START RECORD EXTRACTS

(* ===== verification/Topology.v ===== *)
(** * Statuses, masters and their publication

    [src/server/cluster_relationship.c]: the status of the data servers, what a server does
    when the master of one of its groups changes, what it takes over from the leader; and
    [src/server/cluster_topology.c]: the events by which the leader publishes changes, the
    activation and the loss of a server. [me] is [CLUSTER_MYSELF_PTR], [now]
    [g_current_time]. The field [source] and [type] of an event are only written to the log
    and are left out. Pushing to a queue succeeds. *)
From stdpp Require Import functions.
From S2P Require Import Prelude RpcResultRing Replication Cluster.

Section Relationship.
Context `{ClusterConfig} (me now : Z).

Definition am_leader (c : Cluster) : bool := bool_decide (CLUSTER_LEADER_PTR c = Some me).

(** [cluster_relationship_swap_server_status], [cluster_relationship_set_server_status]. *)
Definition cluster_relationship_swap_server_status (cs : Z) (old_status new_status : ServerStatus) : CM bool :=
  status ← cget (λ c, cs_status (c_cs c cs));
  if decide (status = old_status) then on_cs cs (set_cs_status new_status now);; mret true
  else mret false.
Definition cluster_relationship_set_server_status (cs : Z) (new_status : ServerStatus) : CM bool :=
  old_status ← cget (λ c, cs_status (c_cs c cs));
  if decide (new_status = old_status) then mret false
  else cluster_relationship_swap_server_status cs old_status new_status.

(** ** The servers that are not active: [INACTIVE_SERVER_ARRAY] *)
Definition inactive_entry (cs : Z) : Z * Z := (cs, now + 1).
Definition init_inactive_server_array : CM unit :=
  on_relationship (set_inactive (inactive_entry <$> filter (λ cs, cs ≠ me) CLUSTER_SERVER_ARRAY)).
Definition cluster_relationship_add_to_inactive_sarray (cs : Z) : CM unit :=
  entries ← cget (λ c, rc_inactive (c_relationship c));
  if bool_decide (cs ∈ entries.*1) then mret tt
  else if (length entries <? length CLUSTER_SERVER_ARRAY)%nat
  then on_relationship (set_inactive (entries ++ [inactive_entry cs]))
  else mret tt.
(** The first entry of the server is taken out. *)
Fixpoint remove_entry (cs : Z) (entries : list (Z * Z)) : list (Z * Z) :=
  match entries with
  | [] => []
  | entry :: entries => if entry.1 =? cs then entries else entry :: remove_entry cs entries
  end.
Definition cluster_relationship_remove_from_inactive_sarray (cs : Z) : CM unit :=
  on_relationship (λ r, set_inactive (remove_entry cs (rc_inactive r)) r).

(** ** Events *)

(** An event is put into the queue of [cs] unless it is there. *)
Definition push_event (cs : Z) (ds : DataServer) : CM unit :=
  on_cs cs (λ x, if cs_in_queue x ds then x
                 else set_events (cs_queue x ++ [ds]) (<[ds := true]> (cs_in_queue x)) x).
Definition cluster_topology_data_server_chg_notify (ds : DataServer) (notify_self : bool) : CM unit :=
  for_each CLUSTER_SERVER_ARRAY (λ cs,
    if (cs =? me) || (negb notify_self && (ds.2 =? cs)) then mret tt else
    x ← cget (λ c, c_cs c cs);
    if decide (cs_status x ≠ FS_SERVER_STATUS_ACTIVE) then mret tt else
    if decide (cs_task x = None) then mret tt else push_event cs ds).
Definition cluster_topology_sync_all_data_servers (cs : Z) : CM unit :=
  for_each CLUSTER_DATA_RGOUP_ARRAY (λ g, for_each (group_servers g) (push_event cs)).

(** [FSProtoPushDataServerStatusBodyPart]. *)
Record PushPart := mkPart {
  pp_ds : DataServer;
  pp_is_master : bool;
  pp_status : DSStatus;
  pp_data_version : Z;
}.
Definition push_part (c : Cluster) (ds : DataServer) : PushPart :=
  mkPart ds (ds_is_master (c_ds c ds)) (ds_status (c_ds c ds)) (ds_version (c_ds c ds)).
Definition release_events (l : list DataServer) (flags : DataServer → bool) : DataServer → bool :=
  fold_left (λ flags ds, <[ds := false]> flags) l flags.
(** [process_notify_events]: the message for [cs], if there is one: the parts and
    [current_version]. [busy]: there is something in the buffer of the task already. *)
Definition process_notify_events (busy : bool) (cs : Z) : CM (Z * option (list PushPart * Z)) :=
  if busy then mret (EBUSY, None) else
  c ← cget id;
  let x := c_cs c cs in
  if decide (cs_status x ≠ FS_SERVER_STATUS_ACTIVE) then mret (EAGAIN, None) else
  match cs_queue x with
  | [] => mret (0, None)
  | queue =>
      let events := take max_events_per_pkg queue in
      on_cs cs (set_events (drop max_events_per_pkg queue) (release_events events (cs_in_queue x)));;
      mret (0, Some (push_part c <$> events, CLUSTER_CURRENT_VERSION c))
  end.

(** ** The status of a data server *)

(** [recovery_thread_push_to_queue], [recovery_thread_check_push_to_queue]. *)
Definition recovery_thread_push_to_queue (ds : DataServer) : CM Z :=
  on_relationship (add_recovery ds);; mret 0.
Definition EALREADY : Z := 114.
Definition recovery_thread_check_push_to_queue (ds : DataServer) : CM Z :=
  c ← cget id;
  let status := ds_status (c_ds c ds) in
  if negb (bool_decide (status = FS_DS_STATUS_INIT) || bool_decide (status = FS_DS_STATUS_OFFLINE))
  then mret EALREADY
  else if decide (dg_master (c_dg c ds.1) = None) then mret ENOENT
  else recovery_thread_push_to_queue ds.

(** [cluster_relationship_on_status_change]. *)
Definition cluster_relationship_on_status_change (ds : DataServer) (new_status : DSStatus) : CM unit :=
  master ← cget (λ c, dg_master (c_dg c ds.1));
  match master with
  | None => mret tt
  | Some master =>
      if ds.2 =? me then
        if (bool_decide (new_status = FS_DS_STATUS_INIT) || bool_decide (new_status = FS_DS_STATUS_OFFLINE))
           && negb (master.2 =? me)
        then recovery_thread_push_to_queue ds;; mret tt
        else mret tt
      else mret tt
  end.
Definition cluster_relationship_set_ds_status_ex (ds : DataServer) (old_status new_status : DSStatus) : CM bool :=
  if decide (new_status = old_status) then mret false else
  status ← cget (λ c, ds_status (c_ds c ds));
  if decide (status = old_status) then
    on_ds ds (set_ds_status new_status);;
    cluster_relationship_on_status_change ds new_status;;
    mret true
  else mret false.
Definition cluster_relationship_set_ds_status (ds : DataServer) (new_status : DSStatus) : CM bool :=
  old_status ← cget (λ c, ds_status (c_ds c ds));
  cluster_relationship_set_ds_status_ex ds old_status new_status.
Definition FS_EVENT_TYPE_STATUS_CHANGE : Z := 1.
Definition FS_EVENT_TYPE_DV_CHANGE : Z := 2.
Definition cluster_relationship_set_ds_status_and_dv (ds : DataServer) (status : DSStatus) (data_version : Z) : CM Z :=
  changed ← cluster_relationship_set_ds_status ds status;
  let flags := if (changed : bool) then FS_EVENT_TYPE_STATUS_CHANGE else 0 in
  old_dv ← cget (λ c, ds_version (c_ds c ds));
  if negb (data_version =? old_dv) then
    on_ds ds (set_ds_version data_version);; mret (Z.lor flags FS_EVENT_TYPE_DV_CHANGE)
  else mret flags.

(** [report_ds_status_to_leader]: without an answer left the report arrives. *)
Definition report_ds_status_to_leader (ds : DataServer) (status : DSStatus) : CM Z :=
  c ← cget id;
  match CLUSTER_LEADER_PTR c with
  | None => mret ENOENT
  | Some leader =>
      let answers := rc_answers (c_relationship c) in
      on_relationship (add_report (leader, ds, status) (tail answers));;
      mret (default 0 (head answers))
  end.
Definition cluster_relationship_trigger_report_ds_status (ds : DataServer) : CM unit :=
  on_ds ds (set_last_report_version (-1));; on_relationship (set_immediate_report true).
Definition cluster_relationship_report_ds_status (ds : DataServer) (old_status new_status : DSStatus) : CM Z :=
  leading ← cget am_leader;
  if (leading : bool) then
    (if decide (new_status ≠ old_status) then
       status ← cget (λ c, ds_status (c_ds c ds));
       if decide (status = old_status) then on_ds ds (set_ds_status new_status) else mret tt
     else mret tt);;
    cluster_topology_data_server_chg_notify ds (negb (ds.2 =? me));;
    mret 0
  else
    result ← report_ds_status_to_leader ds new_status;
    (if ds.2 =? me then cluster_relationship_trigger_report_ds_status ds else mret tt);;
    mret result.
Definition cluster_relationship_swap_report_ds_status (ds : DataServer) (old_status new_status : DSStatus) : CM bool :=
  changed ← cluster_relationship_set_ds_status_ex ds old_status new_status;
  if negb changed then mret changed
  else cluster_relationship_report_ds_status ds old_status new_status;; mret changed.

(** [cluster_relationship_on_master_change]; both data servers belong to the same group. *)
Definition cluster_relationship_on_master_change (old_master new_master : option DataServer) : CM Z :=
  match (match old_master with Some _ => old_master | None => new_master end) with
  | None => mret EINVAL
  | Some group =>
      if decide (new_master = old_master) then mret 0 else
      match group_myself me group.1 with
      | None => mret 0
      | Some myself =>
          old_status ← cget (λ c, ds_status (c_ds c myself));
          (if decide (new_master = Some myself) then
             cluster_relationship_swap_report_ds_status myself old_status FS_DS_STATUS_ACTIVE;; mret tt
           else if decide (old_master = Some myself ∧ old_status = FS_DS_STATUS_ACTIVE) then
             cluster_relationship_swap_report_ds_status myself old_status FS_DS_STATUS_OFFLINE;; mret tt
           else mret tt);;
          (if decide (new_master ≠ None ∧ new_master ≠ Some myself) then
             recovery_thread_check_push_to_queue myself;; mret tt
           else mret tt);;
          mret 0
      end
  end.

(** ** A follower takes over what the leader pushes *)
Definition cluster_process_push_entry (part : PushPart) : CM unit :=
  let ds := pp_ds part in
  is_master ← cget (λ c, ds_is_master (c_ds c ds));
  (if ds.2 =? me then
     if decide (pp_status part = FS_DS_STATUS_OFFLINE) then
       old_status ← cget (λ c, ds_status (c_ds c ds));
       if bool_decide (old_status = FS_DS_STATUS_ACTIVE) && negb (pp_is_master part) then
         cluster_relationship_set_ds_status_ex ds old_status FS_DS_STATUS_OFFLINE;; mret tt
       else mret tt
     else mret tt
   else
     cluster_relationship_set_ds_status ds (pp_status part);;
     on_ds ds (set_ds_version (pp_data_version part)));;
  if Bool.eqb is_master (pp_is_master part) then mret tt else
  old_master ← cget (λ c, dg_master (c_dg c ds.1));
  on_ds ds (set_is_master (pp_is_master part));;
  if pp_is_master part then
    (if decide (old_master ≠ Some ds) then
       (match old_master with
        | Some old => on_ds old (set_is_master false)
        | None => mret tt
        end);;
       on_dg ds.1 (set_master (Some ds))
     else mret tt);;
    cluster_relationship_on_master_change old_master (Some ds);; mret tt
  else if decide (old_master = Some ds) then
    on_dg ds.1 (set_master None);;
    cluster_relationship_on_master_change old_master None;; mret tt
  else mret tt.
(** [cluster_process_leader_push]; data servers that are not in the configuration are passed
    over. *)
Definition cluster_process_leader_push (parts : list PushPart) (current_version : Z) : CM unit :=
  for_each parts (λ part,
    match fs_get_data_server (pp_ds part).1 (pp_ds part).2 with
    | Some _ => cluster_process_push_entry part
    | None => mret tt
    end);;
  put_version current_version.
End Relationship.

END RECORD EXTRACTS

## WORK ITEM:
Taking the entries above, write out exactly each line from the one holding "on_ds ds (set_ds_status new_status);;" to the one holding "None => mret ENOENT", both included, and stop there.

## SOLUTION BELOW:
    on_ds ds (set_ds_status new_status);;
    cluster_relationship_on_status_change ds new_status;;
    mret true
  else mret false.
Definition cluster_relationship_set_ds_status (ds : DataServer) (new_status : DSStatus) : CM bool :=
  old_status ← cget (λ c, ds_status (c_ds c ds));
  cluster_relationship_set_ds_status_ex ds old_status new_status.
Definition FS_EVENT_TYPE_STATUS_CHANGE : Z := 1.
Definition FS_EVENT_TYPE_DV_CHANGE : Z := 2.
Definition cluster_relationship_set_ds_status_and_dv (ds : DataServer) (status : DSStatus) (data_version : Z) : CM Z :=
  changed ← cluster_relationship_set_ds_status ds status;
  let flags := if (changed : bool) then FS_EVENT_TYPE_STATUS_CHANGE else 0 in
  old_dv ← cget (λ c, ds_version (c_ds c ds));
  if negb (data_version =? old_dv) then
    on_ds ds (set_ds_version data_version);; mret (Z.lor flags FS_EVENT_TYPE_DV_CHANGE)
  else mret flags.

(** [report_ds_status_to_leader]: without an answer left the report arrives. *)
Definition report_ds_status_to_leader (ds : DataServer) (status : DSStatus) : CM Z :=
  c ← cget id;
  match CLUSTER_LEADER_PTR c with
  | None => mret ENOENT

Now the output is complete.